«Но, – продолжал военный министр, – на темном фоне материального, численного и нравственного расстройства армии есть еще одно явление, которое особенно чревато последствиями и о котором больше нельзя умалчивать. В Ставке Верховного главнокомандующего наблюдается растущая растерянность. Она тоже охватывается убийственной психологией отступления и готовится к отходу вглубь страны, на новое место. Назад, назад и назад – только и слышно оттуда. В действиях и распоряжениях не видно никакой системы, никакого плана. Ни одного смело задуманного маневра, ни одной попытки использовать ошибки зарвавшегося врага. И вместе с тем Ставка продолжает ревниво охранять свою власть и прерогативы. Среди разрастающейся катастрофы она даже не считает нужным посоветоваться с ближайшими сотрудниками. Не только командующие армиями, но даже главнокомандующие фронтами ни разу не были призваны в Ставку для совместного доклада о положении, о возможном исходе из затруднения, о способах дальнейшей борьбы.
Над всем и всеми царит генерал Янушкевич. Все прочие должны быть бессловесными исполнителями объявляемых им от имени великого князя повелений. Никакой почин не допускается. Никто из старших военачальников не ведает, куда и зачем его двигают. Молчать и не рассуждать – вот любимый окрик из Ставки. Но при этом в происходящих несчастьях виновата не Ставка, а все – и люди, и стихии. Виноваты генералы, полковые и ротные командиры, виноваты сами чудо-богатыри, виноват военный министр, виновато правительство в его целом и отдельные члены, виноват тыл. Словом, ответственны все, кроме того органа, на котором непосредственно лежит ответственность. И эта чреватая внутренними последствиями мысль внедряется из Ставки в общественное сознание…»

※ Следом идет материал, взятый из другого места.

(* ===== verification/Chksum.v ===== *)
(** The Internet checksum: [src/lwip-2.2.1/src/core/inet_chksum.c] (algorithm
    2, the default), and the byte order functions of
    [src/lwip-2.2.1/src/core/def.c], on a little-endian machine.

    The address of a buffer matters only through its lowest bit; a theorem
    holds for every alignment. *)
From stdpp Require Import functions.
From S2P Require Import Prelude Memp Pbuf PbufFacts.

Definition FOLD_U32T (u : Z) : Z := u32 (Z.shiftr u 16 + Z.land u 0xffff).
Definition SWAP_BYTES_IN_WORD (w : Z) : Z := Z.lor (Z.shiftl (Z.land w 0xff) 8) (Z.shiftr (Z.land w 0xff00) 8).

Definition PP_HTONS (x : Z) : Z :=
  u16 (Z.lor (Z.shiftl (Z.land x 0x00ff) 8) (Z.shiftr (Z.land x 0xff00) 8)).
Definition PP_HTONL (x : Z) : Z :=
  u32 (Z.lor (Z.shiftl (Z.land x 0x000000ff) 24)
      (Z.lor (Z.shiftl (Z.land x 0x0000ff00) 8)
      (Z.lor (Z.shiftr (Z.land x 0x00ff0000) 8) (Z.shiftr (Z.land x 0xff000000) 24)))).
Definition lwip_htons (n : Z) : Z := PP_HTONS n.
Definition lwip_htonl (n : Z) : Z := PP_HTONL n.

(** [*ps] for a [const u16_t *]. *)
Definition load16 (lo hi : Z) : Z := lo + 256 * hi.

(** [while (len > 1) { sum += *ps++; len -= 2; }]: the sum, and what is left. *)
Fixpoint sum_words (sum : Z) (ps : list Z) : Z * list Z :=
  match ps with
  | lo :: hi :: ps => sum_words (u32 (sum + load16 lo hi)) ps
  | _ => (sum, ps)
  end.

(** [odd] is [(mem_ptr_t)pb & 1]; the [len] bytes are [data]. *)
Definition lwip_standard_chksum (odd : bool) (data : list Z) : Z :=
  let '(t, pb) :=
    match data with
    | b :: data' => if odd then (load16 0 b, data') else (0, data)
    | [] => (0, [])
    end in
  let '(sum, ps) := sum_words 0 pb in
  let t := match ps with b :: _ => load16 b (Z.shiftr t 8) | [] => t end in
  let sum := u32 (sum + t) in
  let sum := FOLD_U32T sum in
  let sum := FOLD_U32T sum in
  let sum := if odd then SWAP_BYTES_IN_WORD sum else sum in
  u16 sum.

(** [(u16_t)~(unsigned int)LWIP_CHKSUM(dataptr, len)]. *)
Definition inet_chksum (odd : bool) (data : list Z) : Z := u16 (Z.lnot (lwip_standard_chksum odd data)).

Section Chain.
Context `{HeapOps} (odd_at : option ptr -> bool).

(** One round of the loops over the chain; [n] is the number of bytes summed. *)
Definition chksum_pbuf (acc : Z) (swapped : bool) (b : pbuf) (n : Z) : M mem (Z * bool) :=
  data ← read_at (payload b) 0 n;
  let acc := u32 (acc + lwip_standard_chksum (odd_at (payload b)) data) in
  let acc := FOLD_U32T acc in
  mret (if negb (len b mod 2 =? 0) then (SWAP_BYTES_IN_WORD acc, negb swapped) else (acc, swapped)).

Definition chksum_body (x : option loc * Z * bool) : M mem ((option loc * Z * bool) + (Z * bool)) :=
  let '(q, acc, swapped) := x in
  match q with
  | None => mret (inr (acc, swapped))
  | Some l =>
    b ← getp l;
    '(acc, swapped) ← chksum_pbuf acc swapped b (len b);
    mret (inl (next b, acc, swapped))
  end.

Definition inet_chksum_pbuf (p : option loc) : M mem Z :=
  fuel ← chain_fuel;
  '(acc, swapped) ← iter fuel chksum_body (p, 0, false);
  let acc := if (swapped : bool) then SWAP_BYTES_IN_WORD acc else acc in
  mret (u16 (Z.lnot (Z.land acc 0xffff))).

Definition inet_cksum_pseudo_base (p : option loc) (proto proto_len acc : Z) : M mem Z :=
  fuel ← chain_fuel;
  '(acc, swapped) ← iter fuel chksum_body (p, acc, false);
  let acc := if (swapped : bool) then SWAP_BYTES_IN_WORD acc else acc in
  let acc := u32 (acc + lwip_htons (u16 proto)) in
  let acc := u32 (acc + lwip_htons proto_len) in
  let acc := FOLD_U32T acc in
  let acc := FOLD_U32T acc in
  mret (u16 (Z.lnot (Z.land acc 0xffff))).

(** The two addresses of the pseudo header, as 32-bit words. *)
Definition addresses_acc (src dest : Z) : Z :=
  let acc := Z.land src 0xffff in
  let acc := u32 (acc + Z.land (Z.shiftr src 16) 0xffff) in
  let acc := u32 (acc + Z.land dest 0xffff) in
  let acc := u32 (acc + Z.land (Z.shiftr dest 16) 0xffff) in
  FOLD_U32T (FOLD_U32T acc).

Definition inet_chksum_pseudo (p : option loc) (proto proto_len src dest : Z) : M mem Z :=
  inet_cksum_pseudo_base p proto proto_len (addresses_acc src dest).

Definition ip_chksum_pseudo (p : option loc) (proto proto_len src dest : Z) : M mem Z :=
  inet_chksum_pseudo p proto proto_len src dest.

Definition chksum_partial_body (x : option loc * Z * bool * Z) :
    M mem ((option loc * Z * bool * Z) + (Z * bool)) :=
  let '(q, acc, swapped, chksum_len) := x in
  match q with
  | None => mret (inr (acc, swapped))
  | Some l =>
    if chksum_len <=? 0 then mret (inr (acc, swapped))
    else
      b ← getp l;
      let chklen := if chksum_len <? len b then chksum_len else len b in
      '(acc, swapped) ← chksum_pbuf acc swapped b chklen;
      mret (inl (next b, acc, swapped, u16 (chksum_len - chklen)))
  end.

Definition inet_cksum_pseudo_partial_base (p : option loc) (proto proto_len chksum_len acc : Z) : M mem Z :=
  fuel ← chain_fuel;
  '(acc, swapped) ← iter fuel chksum_partial_body (p, acc, false, chksum_len);
  let acc := if (swapped : bool) then SWAP_BYTES_IN_WORD acc else acc in
  let acc := u32 (acc + lwip_htons (u16 proto)) in
  let acc := u32 (acc + lwip_htons proto_len) in
  let acc := FOLD_U32T acc in
  let acc := FOLD_U32T acc in
  mret (u16 (Z.lnot (Z.land acc 0xffff))).

Definition inet_chksum_pseudo_partial (p : option loc) (proto proto_len chksum_len src dest : Z) : M mem Z :=
  inet_cksum_pseudo_partial_base p proto proto_len chksum_len (addresses_acc src dest).

Definition ip_chksum_pseudo_partial (p : option loc) (proto proto_len chksum_len src dest : Z) : M mem Z :=
  inet_chksum_pseudo_partial p proto proto_len chksum_len src dest.
End Chain.

(** [lwip_memcmp_consttime]. *)
Definition lwip_memcmp_consttime (s1 s2 : list Z) : Z :=
  foldl (fun ret '(a1, a2) => u8 (Z.lor ret (Z.lxor a1 a2))) 0 (zip s1 s2).

(** The 16- and the 32-bit word with these bytes in memory. *)
Definition word16 (a b : Z) : Z := a + 256 * b.
Definition word32 (a b c d : Z) : Z := a + 256 * (b + 256 * (c + 256 * d)).

(** The bytes of a word, in the order of memory. *)
Definition bytes16 (x : Z) : list Z := [x mod 256; x / 256 mod 256].
Definition bytes32 (x : Z) : list Z := [x mod 256; x / 256 mod 256; x / 65536 mod 256; x / 16777216 mod 256].

(** The value a load of these bytes gives. *)
Definition load_word16 (l : list Z) : Z := match l with [a; b] => word16 a b | _ => 0 end.
Definition load_word32 (l : list Z) : Z := match l with [a; b; c; d] => word32 a b c d | _ => 0 end.

Lemma word32_range a b c d : byte a -> byte b -> byte c -> byte d -> 0 <= word32 a b c d < 2 ^ 32.
Proof. unfold byte, word32. lia. Qed.

Lemma word16_range a b : byte a -> byte b -> 0 <= word16 a b < 65536.
Proof. unfold byte, word16. lia. Qed.

Lemma load_bytes16 x : 0 <= x < 65536 -> load_word16 (bytes16 x) = x.
Proof. intros Hx. cbn [load_word16 bytes16]. unfold word16. Z.div_mod_to_equations. lia. Qed.

Lemma load_bytes32 x : 0 <= x < 2 ^ 32 -> load_word32 (bytes32 x) = x.
Proof. intros Hx. cbn [load_word32 bytes32]. unfold word32. Z.div_mod_to_equations. lia. Qed.

Lemma bytes32_word a b c d : byte a -> byte b -> byte c -> byte d -> bytes32 (word32 a b c d) = [a; b; c; d].
Proof. unfold byte, bytes32, word32. intros. repeat f_equal; Z.div_mod_to_equations; lia. Qed.

Lemma bytes16_word a b : byte a -> byte b -> bytes16 (word16 a b) = [a; b].
Proof. unfold byte, bytes16, word16. intros. repeat f_equal; Z.div_mod_to_equations; lia. Qed.

Lemma bytes16_bytes x : Forall byte (bytes16 x).
Proof. repeat constructor; apply Z.mod_pos_bound; lia. Qed.

Lemma bytes32_bytes x : Forall byte (bytes32 x).
Proof. repeat constructor; apply Z.mod_pos_bound; lia. Qed.

(** A byte of a word, in its place. *)
Lemma land_field x k : 0 <= k -> Z.land x (Z.shiftl 255 k) = x / 2 ^ k mod 256 * 2 ^ k.
Proof.
  intros Hk. rewrite <- Z.shiftr_div_pow2 by done. change 256 with (2 ^ 8). rewrite <- Z.land_ones by lia.
  rewrite <- Z.shiftl_mul_pow2 by done. change (Z.ones 8) with 255. apply Z.bits_inj'. intros n Hn.
  rewrite Z.land_spec, !Z.shiftl_spec, Z.land_spec by done.
  destruct (Z.ltb_spec n k).
  - rewrite (Z.testbit_neg_r 255), (Z.testbit_neg_r (Z.shiftr x k)) by lia. by rewrite andb_false_r.
  - rewrite Z.shiftr_spec by lia. by replace (n - k + k) with n by lia.
Qed.

Lemma lor_low a b n : 0 <= n -> 0 <= a < 2 ^ n -> Z.lor a (b * 2 ^ n) = a + b * 2 ^ n.
Proof. intros Hn Ha. rewrite Z.lor_comm, lor_shift_add by done. lia. Qed.

(** Four bytes put together. *)
Lemma lor_word32 a b c d : byte a -> byte b -> byte c -> byte d ->
  Z.lor (d * 16777216) (Z.lor (c * 65536) (Z.lor (b * 256) a)) = word32 a b c d.
Proof.
  unfold byte, word32. intros Ha Hb Hc Hd.
  pose proof (lor_shift_add b a 8 ltac:(lia) ltac:(lia)) as E1. change (2 ^ 8) with 256 in E1. rewrite E1.
  pose proof (lor_shift_add c (b * 256 + a) 16 ltac:(lia) ltac:(lia)) as E2. change (2 ^ 16) with 65536 in E2. rewrite E2.
  pose proof (lor_shift_add d (c * 65536 + (b * 256 + a)) 24 ltac:(lia) ltac:(lia)) as E3.
  change (2 ^ 24) with 16777216 in E3. rewrite E3. lia.
Qed.

Lemma PP_HTONL_word32 a b c d : byte a -> byte b -> byte c -> byte d -> PP_HTONL (word32 a b c d) = word32 d c b a.
Proof.
  intros Ha Hb Hc Hd. unfold PP_HTONL.
  change 0x000000ff with (Z.shiftl 255 0). change 0x0000ff00 with (Z.shiftl 255 8).
  change 0x00ff0000 with (Z.shiftl 255 16). change 0xff000000 with (Z.shiftl 255 24).
  rewrite !land_field by lia. rewrite !Z.shiftr_div_pow2, !Z.shiftl_mul_pow2 by lia.
  assert (E0 : word32 a b c d / 2 ^ 0 mod 256 * 2 ^ 0 * 2 ^ 24 = a * 16777216)
    by (unfold word32, byte in *; Z.div_mod_to_equations; lia).
  assert (E1 : word32 a b c d / 2 ^ 8 mod 256 * 2 ^ 8 * 2 ^ 8 = b * 65536)
    by (unfold word32, byte in *; Z.div_mod_to_equations; lia).
  assert (E2 : word32 a b c d / 2 ^ 16 mod 256 * 2 ^ 16 / 2 ^ 8 = c * 256)
    by (unfold word32, byte in *; Z.div_mod_to_equations; lia).
  assert (E3 : word32 a b c d / 2 ^ 24 mod 256 * 2 ^ 24 / 2 ^ 24 = d)
    by (unfold word32, byte in *; Z.div_mod_to_equations; lia).
  rewrite E0, E1, E2, E3, lor_word32 by done. apply u32_small. by apply word32_range.
Qed.

Lemma PP_HTONS_word16 a b : byte a -> byte b -> PP_HTONS (word16 a b) = word16 b a.
Proof.
  intros Ha Hb. unfold PP_HTONS. change 0x00ff with (Z.shiftl 255 0). change 0xff00 with (Z.shiftl 255 8).
  rewrite !land_field by lia. rewrite Z.shiftr_div_pow2, !Z.shiftl_mul_pow2 by lia.
  assert (E0 : word16 a b / 2 ^ 0 mod 256 * 2 ^ 0 * 2 ^ 8 = a * 2 ^ 8)
    by (unfold word16, byte in *; Z.div_mod_to_equations; lia).
  assert (E1 : word16 a b / 2 ^ 8 mod 256 * 2 ^ 8 / 2 ^ 8 = b)
    by (unfold word16, byte in *; Z.div_mod_to_equations; lia).
  rewrite E0, E1, lor_shift_add by (unfold byte in *; lia). unfold word16, byte in *. rewrite u16_small; lia.
Qed.

Lemma word32_split x : 0 <= x < 2 ^ 32 -> exists a b c d, byte a /\ byte b /\ byte c /\ byte d /\ x = word32 a b c d.
Proof.
  intros Hx. exists (x mod 256), (x / 256 mod 256), (x / 65536 mod 256), (x / 16777216 mod 256).
  pose proof (bytes32_bytes x) as Hb. unfold bytes32 in Hb. rewrite !Forall_cons in Hb. destruct Hb as (? & ? & ? & ? & _).
  split_and!; [done..|]. by rewrite <- (load_bytes32 x) at 1.
Qed.

Lemma word16_split x : 0 <= x < 65536 -> exists a b, byte a /\ byte b /\ x = word16 a b.
Proof.
  intros Hx. exists (x mod 256), (x / 256 mod 256). pose proof (bytes16_bytes x) as Hb. unfold bytes16 in Hb.
  rewrite !Forall_cons in Hb. destruct Hb as (? & ? & _). split_and!; [done..|]. by rewrite <- (load_bytes16 x) at 1.
Qed.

Отметив затем угрожающее нарастание раздражения в стране и признаки революционных веяний не только в тылу, но и на фронте, А. А. Поливанов воскликнул: «Печальнее всего, что правда не доходит до Его Величества. Государь оценивает положение на фронте и дальнейшие перспективы только на основании сообщений, обработанных Ставкой. Его мнение о происходящем складывается лишь на основании тех материалов и заключений, которые считают возможным сообщать генералы Данилов с Янушкевичем…» «На рубеже величайших событий в русской истории, – с силой продолжал военный министр, – надо, чтобы русский царь выслушал мнение всех ответственных военачальников и всего Совета министров, которые должны откровенно сказать ему о том, что приближается, быть может, последний час и что необходимы героические решения. И наша, господа, обязанность, не откладывая ни минуты, умолять Его Величество немедленно собрать под своим председательством чрезвычайный военный совет. Никакие откладывания и отсрочки более недопустимы, ибо впереди и недалеко трагедия и внешняя, и внутренняя. Мы все единодушно и настойчиво должны просить государя созвать военный совет при участи правительства в ближайшие дни. Иначе может быть поздно…»
Призыв военного министра встретил горячий отклик в Совете министров. Решено уполномочить И. Л. Горемыкина и А. А. Поливанова представить Его Величеству единодушное ходатайство правительства о неотлагательном созыве военного совета, причем докладчики обязаны указать государю, что мера эта обусловливается не только военной необходимостью, но и соображениями внутренней политики, ибо население недоумевает по поводу внешне безучастного отношения царя и его правительства к переживаемой на фронте катастрофе. Со своей стороны отдельные министры, при очередных всеподданнейших докладах, обязались повторять государю о настоятельности и своевременности совещания царя со своими генералами и министрами.